Nothing outside the range is wanted. Repeat exactly the lines below from the one with "[k8sHTTPRouteRuleState] and [k8sBackendRef]." through the one with "(** The routes".

[Stored entries]
-------------------------

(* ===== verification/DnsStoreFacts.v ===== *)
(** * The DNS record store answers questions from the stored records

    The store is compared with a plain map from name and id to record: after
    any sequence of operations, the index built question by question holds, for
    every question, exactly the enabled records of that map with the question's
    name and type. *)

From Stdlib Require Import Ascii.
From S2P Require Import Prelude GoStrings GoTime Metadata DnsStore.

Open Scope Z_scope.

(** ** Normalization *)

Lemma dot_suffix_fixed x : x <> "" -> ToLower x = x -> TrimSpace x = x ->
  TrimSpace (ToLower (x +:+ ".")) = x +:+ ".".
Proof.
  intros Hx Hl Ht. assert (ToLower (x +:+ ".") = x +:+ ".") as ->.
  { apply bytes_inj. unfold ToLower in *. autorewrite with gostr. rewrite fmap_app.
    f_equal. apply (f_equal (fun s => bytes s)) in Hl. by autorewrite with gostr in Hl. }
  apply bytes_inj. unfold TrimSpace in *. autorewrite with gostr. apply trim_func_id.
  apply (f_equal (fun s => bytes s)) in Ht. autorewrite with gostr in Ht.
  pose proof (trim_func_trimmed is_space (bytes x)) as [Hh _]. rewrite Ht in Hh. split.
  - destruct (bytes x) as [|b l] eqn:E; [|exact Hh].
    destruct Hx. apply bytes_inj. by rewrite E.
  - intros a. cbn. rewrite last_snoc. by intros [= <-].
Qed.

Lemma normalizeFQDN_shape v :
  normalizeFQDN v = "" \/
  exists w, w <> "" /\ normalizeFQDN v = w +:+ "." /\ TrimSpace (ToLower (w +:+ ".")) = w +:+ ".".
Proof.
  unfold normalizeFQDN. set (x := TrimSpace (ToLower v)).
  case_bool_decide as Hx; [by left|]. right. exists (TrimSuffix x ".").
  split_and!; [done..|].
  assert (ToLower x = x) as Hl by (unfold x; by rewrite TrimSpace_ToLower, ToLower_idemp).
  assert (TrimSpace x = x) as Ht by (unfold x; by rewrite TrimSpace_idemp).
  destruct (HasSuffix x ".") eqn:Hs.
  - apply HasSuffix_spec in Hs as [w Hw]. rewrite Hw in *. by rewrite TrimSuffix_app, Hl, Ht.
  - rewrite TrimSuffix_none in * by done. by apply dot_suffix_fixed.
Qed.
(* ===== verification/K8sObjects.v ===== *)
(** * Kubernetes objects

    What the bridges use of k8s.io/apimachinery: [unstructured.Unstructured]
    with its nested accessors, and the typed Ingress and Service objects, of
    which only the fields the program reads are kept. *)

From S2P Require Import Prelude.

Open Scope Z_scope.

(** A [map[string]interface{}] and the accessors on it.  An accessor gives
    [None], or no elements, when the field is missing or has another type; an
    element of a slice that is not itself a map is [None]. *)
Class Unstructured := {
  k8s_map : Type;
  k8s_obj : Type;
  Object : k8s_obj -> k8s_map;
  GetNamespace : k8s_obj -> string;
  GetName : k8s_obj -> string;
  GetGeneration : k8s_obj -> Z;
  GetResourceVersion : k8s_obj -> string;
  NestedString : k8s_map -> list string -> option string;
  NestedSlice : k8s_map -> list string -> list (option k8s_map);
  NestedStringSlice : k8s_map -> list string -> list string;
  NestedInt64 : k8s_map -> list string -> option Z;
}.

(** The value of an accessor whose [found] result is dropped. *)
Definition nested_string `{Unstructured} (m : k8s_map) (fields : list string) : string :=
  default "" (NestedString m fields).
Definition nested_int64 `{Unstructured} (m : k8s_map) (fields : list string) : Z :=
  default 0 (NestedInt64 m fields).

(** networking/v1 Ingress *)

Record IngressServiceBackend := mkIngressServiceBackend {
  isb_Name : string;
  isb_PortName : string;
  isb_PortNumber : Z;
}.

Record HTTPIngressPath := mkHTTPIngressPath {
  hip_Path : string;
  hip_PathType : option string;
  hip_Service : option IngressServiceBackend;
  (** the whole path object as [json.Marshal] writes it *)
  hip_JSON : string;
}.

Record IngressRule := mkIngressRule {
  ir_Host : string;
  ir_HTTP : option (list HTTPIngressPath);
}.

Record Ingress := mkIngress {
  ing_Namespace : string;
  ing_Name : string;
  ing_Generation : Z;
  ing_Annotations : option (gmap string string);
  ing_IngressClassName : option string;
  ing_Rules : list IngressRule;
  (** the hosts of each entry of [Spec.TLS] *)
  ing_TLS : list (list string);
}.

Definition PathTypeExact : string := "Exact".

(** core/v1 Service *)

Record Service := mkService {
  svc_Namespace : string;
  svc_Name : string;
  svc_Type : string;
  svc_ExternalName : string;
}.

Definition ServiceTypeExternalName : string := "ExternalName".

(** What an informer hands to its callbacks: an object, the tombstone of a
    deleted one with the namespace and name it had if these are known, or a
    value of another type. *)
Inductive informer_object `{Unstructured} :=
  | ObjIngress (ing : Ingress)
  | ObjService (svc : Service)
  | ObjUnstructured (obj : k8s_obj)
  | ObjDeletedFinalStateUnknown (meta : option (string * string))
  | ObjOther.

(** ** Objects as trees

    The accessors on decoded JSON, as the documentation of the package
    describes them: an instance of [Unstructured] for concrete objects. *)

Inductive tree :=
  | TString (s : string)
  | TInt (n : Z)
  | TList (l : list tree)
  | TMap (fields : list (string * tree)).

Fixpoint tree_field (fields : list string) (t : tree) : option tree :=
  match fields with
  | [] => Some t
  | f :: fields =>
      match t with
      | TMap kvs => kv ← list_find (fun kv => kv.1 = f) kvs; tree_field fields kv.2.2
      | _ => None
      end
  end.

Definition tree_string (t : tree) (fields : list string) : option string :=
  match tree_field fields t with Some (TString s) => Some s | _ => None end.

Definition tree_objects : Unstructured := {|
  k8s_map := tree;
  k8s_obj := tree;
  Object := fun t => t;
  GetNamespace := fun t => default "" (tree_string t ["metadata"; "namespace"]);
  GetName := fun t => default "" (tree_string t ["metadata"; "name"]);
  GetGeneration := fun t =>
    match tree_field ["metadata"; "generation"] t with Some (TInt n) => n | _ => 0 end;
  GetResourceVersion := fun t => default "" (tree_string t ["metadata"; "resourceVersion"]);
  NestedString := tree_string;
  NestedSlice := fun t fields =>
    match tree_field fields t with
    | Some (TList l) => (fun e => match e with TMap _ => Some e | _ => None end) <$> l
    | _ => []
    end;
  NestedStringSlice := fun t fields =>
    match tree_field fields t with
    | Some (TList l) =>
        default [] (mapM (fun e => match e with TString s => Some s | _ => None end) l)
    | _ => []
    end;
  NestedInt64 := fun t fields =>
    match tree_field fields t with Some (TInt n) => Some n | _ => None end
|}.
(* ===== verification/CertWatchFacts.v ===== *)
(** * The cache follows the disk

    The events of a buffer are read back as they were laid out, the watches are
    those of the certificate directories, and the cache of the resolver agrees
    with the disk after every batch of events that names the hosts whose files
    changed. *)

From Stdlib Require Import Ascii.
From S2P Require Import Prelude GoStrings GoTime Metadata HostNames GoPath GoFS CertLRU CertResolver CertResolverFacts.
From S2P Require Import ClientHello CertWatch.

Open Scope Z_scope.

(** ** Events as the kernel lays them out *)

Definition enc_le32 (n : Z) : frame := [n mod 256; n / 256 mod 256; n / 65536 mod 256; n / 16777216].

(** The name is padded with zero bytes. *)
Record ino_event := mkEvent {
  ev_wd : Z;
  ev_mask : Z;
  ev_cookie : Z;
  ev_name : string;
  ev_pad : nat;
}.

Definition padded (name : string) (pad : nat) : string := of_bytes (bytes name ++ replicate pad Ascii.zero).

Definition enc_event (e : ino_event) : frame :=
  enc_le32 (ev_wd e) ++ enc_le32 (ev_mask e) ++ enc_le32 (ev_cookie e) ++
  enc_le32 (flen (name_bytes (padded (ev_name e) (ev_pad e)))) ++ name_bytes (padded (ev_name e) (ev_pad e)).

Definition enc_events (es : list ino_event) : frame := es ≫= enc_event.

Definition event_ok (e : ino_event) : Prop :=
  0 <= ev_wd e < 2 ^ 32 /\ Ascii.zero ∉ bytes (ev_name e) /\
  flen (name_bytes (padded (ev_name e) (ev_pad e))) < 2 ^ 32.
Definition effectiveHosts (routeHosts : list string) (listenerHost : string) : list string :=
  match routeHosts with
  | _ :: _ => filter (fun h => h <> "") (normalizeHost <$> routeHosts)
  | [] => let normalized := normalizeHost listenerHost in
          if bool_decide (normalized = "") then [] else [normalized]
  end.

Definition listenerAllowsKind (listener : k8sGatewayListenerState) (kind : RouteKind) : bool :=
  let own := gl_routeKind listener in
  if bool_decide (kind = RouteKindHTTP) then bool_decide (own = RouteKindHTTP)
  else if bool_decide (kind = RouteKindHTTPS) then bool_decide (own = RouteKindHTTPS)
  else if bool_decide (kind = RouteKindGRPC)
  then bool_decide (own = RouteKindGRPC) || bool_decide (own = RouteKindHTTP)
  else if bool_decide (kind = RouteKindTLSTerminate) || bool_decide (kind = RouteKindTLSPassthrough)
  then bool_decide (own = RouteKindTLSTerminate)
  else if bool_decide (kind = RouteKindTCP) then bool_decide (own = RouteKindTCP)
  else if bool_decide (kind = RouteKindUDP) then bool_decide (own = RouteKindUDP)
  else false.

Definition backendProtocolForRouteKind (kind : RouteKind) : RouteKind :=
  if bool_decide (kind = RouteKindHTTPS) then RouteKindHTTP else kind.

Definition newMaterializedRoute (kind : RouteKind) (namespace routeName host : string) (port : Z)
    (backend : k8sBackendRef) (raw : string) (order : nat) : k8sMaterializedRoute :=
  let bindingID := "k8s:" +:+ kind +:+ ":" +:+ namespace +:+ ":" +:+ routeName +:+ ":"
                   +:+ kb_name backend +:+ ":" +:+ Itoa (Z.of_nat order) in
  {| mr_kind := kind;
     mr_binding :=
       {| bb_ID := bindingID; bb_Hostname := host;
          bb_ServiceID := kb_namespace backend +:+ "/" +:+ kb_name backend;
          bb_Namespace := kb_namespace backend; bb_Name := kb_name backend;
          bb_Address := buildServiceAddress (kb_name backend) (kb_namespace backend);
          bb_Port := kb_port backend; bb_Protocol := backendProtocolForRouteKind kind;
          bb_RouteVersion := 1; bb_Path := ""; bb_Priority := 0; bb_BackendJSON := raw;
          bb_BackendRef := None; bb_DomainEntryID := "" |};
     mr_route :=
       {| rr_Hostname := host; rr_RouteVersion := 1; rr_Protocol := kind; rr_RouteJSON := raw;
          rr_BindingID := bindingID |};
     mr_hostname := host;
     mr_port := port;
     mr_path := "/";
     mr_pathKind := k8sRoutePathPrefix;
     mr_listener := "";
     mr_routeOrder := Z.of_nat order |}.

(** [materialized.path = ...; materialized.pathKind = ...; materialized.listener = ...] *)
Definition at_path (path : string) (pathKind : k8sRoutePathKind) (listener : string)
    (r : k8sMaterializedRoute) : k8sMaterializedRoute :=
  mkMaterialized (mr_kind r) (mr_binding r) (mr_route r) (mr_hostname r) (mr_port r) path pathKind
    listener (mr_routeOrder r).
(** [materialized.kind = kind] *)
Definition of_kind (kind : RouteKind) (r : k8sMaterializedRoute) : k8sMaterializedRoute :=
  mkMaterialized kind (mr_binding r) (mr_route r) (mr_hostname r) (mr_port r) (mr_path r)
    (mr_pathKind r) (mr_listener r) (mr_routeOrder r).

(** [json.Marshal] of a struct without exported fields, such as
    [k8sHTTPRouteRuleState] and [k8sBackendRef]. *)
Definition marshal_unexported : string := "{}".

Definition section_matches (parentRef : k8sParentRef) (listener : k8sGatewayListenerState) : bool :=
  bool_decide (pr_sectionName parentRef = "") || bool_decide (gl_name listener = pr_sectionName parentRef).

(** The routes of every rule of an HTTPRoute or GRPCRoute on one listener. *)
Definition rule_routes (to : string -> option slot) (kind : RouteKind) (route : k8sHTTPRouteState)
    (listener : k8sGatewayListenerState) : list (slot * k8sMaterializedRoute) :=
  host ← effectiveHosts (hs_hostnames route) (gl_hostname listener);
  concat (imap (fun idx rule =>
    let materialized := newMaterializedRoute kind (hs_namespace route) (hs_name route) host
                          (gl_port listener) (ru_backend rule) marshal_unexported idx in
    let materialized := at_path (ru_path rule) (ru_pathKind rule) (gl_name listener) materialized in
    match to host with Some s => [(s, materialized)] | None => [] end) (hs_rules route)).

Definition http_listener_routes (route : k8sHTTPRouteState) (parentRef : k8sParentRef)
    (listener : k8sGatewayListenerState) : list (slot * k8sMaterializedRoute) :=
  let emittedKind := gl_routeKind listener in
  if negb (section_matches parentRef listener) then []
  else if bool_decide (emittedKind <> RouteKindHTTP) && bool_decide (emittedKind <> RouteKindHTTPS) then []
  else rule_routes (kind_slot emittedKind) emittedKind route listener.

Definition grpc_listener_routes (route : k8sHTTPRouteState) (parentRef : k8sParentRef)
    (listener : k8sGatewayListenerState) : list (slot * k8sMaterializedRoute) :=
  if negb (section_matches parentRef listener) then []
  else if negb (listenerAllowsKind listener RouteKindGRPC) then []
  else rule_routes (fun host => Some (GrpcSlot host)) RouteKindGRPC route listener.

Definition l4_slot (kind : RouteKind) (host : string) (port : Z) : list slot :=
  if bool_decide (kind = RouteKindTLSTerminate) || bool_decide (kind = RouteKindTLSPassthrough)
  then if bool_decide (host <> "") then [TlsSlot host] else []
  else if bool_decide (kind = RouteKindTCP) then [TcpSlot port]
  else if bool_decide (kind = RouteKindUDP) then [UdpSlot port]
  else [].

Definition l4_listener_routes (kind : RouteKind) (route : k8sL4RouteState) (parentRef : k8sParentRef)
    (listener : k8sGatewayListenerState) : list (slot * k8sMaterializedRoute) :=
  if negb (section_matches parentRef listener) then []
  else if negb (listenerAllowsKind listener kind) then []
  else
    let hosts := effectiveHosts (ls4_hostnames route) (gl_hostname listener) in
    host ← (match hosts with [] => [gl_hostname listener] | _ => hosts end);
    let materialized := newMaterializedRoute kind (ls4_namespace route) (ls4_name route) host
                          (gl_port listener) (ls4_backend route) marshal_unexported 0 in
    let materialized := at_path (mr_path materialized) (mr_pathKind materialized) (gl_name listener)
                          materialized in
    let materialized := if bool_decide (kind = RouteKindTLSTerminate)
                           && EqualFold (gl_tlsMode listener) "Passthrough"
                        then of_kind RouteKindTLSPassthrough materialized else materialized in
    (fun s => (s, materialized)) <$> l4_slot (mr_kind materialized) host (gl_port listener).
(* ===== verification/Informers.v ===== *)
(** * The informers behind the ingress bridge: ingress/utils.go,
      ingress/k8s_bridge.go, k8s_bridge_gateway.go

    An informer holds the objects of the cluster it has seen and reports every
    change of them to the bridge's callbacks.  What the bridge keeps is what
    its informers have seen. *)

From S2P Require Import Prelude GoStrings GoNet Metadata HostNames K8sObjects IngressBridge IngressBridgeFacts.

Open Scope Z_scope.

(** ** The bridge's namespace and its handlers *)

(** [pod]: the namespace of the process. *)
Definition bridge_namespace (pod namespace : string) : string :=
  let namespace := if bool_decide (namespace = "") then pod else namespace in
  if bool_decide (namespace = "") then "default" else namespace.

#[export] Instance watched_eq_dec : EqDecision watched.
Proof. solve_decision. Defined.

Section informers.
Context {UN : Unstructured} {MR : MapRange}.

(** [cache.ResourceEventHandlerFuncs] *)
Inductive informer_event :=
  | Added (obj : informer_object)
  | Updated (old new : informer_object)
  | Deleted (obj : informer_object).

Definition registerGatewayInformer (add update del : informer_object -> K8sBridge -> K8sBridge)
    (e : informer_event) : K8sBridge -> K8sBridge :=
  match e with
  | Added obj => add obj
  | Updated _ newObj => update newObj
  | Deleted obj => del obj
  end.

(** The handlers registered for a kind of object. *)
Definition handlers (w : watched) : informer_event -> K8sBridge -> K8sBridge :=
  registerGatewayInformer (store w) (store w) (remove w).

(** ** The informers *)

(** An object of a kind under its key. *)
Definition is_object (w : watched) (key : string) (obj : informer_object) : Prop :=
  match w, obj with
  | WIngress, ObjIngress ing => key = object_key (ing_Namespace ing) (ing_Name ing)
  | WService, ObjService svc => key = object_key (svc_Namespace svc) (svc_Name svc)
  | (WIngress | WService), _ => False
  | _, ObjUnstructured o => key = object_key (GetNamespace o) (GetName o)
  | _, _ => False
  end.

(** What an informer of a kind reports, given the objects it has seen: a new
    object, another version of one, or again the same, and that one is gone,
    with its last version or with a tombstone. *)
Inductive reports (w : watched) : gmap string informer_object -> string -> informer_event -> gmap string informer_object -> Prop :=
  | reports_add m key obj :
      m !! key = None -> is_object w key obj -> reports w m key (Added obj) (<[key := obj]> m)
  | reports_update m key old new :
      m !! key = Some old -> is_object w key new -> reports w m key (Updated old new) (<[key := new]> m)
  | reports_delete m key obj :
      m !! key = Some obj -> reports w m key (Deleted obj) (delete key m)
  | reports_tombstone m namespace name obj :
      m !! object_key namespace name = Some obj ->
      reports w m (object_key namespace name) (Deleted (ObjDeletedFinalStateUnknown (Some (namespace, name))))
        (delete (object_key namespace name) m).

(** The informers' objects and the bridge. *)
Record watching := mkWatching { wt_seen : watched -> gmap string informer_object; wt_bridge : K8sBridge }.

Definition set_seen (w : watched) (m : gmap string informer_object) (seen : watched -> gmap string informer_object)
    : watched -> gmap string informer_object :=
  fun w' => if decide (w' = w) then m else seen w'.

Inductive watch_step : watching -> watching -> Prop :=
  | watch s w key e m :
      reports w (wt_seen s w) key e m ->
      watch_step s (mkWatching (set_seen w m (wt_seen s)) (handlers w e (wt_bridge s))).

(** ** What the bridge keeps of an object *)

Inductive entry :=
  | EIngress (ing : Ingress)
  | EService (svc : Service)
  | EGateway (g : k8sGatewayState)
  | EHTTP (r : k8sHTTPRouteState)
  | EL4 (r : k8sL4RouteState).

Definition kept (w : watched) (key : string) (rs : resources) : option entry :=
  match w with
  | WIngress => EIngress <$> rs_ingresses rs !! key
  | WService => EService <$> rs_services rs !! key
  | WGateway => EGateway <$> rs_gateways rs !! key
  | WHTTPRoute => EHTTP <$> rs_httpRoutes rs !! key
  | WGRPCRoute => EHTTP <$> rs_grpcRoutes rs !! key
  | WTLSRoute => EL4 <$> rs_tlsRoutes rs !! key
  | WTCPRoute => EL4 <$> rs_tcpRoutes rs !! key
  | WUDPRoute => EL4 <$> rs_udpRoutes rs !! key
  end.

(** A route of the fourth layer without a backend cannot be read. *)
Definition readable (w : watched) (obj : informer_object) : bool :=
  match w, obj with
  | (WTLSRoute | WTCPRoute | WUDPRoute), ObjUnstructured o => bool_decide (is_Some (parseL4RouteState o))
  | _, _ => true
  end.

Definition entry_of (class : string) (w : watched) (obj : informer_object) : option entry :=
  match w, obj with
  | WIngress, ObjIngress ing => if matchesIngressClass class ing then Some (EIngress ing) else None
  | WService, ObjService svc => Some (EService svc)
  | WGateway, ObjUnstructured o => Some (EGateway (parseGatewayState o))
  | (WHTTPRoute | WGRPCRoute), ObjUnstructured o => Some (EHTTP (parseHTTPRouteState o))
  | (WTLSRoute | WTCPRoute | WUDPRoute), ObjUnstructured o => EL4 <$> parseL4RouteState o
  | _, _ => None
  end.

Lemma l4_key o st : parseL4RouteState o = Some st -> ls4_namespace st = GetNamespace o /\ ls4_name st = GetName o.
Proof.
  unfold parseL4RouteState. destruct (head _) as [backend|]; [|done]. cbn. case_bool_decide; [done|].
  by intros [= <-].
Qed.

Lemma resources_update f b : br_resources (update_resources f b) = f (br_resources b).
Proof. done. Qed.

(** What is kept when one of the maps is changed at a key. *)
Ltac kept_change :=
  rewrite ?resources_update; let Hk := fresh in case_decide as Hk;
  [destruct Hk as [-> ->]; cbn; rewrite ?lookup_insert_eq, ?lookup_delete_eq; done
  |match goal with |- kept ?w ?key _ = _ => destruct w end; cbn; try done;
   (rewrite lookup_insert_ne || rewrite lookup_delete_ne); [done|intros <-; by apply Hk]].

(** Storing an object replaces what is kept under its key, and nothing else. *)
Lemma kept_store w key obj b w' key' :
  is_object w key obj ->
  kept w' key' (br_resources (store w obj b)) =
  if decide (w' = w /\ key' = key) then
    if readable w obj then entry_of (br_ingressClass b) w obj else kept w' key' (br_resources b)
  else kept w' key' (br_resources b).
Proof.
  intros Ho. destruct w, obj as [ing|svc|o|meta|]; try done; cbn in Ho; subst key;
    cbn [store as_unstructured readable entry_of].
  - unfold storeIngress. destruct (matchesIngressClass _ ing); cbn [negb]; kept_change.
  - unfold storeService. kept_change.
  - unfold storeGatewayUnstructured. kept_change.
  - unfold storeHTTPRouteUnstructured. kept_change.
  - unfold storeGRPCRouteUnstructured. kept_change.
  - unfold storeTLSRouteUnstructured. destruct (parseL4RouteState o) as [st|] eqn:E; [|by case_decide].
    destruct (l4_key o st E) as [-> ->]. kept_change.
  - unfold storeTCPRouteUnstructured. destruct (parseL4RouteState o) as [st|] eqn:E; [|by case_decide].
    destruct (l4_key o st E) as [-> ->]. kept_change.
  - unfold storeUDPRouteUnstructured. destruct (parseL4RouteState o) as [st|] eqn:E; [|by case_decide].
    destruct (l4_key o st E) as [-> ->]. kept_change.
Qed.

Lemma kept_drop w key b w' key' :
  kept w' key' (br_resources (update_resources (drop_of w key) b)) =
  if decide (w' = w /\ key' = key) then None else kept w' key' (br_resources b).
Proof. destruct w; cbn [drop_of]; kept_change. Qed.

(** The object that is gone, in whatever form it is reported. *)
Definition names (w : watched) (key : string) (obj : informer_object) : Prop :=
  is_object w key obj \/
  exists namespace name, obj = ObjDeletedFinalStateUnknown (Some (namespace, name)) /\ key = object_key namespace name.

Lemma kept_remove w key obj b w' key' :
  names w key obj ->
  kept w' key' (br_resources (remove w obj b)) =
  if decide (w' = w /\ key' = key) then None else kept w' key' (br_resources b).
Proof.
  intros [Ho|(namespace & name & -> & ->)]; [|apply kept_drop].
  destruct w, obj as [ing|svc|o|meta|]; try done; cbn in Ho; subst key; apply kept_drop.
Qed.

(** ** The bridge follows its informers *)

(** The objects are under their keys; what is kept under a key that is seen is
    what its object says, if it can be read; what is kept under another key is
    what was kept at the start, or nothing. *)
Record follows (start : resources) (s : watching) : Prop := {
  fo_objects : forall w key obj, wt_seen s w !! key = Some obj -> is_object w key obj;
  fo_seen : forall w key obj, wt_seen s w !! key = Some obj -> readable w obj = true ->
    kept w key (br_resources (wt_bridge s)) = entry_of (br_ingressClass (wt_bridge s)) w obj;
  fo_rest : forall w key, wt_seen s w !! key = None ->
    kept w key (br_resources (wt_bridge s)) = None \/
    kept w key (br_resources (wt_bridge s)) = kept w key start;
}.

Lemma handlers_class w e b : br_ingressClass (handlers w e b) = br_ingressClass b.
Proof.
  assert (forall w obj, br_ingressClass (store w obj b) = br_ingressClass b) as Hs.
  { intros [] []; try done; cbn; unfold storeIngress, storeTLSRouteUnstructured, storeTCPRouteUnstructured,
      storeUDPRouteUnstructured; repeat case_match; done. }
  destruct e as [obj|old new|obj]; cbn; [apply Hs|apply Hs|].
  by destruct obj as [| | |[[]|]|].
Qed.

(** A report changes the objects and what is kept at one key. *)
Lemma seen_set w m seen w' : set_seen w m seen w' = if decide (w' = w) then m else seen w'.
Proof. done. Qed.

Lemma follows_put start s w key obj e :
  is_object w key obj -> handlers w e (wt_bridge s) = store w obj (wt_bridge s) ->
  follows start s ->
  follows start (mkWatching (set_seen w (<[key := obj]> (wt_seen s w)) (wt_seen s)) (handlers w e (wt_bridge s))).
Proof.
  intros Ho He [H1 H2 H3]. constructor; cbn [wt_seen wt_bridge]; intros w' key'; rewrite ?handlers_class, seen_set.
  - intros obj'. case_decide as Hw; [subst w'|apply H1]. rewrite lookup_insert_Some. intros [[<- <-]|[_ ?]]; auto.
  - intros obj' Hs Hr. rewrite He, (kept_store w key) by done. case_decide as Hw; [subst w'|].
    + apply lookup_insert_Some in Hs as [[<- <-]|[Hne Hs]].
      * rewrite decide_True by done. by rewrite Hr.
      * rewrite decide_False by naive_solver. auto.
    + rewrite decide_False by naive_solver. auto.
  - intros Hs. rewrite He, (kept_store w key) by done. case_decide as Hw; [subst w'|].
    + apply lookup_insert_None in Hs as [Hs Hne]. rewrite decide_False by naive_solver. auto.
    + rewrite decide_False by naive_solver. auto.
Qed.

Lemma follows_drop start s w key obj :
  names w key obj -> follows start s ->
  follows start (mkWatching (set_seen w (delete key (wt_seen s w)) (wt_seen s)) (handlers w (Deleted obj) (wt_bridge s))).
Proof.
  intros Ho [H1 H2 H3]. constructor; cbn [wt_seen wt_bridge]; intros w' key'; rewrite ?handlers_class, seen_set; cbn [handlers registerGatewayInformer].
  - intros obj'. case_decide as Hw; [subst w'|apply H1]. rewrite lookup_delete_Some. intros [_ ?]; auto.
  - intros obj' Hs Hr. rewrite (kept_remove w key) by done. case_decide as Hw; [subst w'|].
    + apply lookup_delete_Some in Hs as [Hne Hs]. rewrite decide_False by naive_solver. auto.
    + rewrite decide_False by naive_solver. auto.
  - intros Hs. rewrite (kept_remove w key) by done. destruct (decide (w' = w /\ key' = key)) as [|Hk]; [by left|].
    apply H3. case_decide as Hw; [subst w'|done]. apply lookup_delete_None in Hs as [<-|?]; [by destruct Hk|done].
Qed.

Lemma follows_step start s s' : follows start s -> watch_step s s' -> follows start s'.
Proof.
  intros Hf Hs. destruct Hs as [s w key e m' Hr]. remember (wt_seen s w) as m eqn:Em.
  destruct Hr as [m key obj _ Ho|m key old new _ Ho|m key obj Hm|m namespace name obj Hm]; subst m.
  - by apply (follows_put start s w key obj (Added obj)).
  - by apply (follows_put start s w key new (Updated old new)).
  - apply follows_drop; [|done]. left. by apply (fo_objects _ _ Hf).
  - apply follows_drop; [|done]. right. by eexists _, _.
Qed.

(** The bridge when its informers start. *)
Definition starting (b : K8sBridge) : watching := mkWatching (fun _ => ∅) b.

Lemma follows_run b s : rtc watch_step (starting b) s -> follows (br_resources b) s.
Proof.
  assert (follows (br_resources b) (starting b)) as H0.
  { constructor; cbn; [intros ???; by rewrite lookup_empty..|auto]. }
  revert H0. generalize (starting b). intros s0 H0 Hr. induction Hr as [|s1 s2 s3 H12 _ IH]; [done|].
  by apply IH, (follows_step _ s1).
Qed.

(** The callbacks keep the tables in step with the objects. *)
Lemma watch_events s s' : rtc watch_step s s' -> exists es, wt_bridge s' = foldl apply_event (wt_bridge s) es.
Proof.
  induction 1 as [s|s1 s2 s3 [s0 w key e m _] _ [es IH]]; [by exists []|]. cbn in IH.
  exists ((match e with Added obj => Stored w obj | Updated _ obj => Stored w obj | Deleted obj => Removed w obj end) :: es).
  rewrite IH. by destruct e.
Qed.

-------------------------

→ **Answer section**:
    [k8sHTTPRouteRuleState] and [k8sBackendRef]. *)
Definition marshal_unexported : string := "{}".

Definition section_matches (parentRef : k8sParentRef) (listener : k8sGatewayListenerState) : bool :=
  bool_decide (pr_sectionName parentRef = "") || bool_decide (gl_name listener = pr_sectionName parentRef).

(** The routes of every rule of an HTTPRoute or GRPCRoute on one listener. *)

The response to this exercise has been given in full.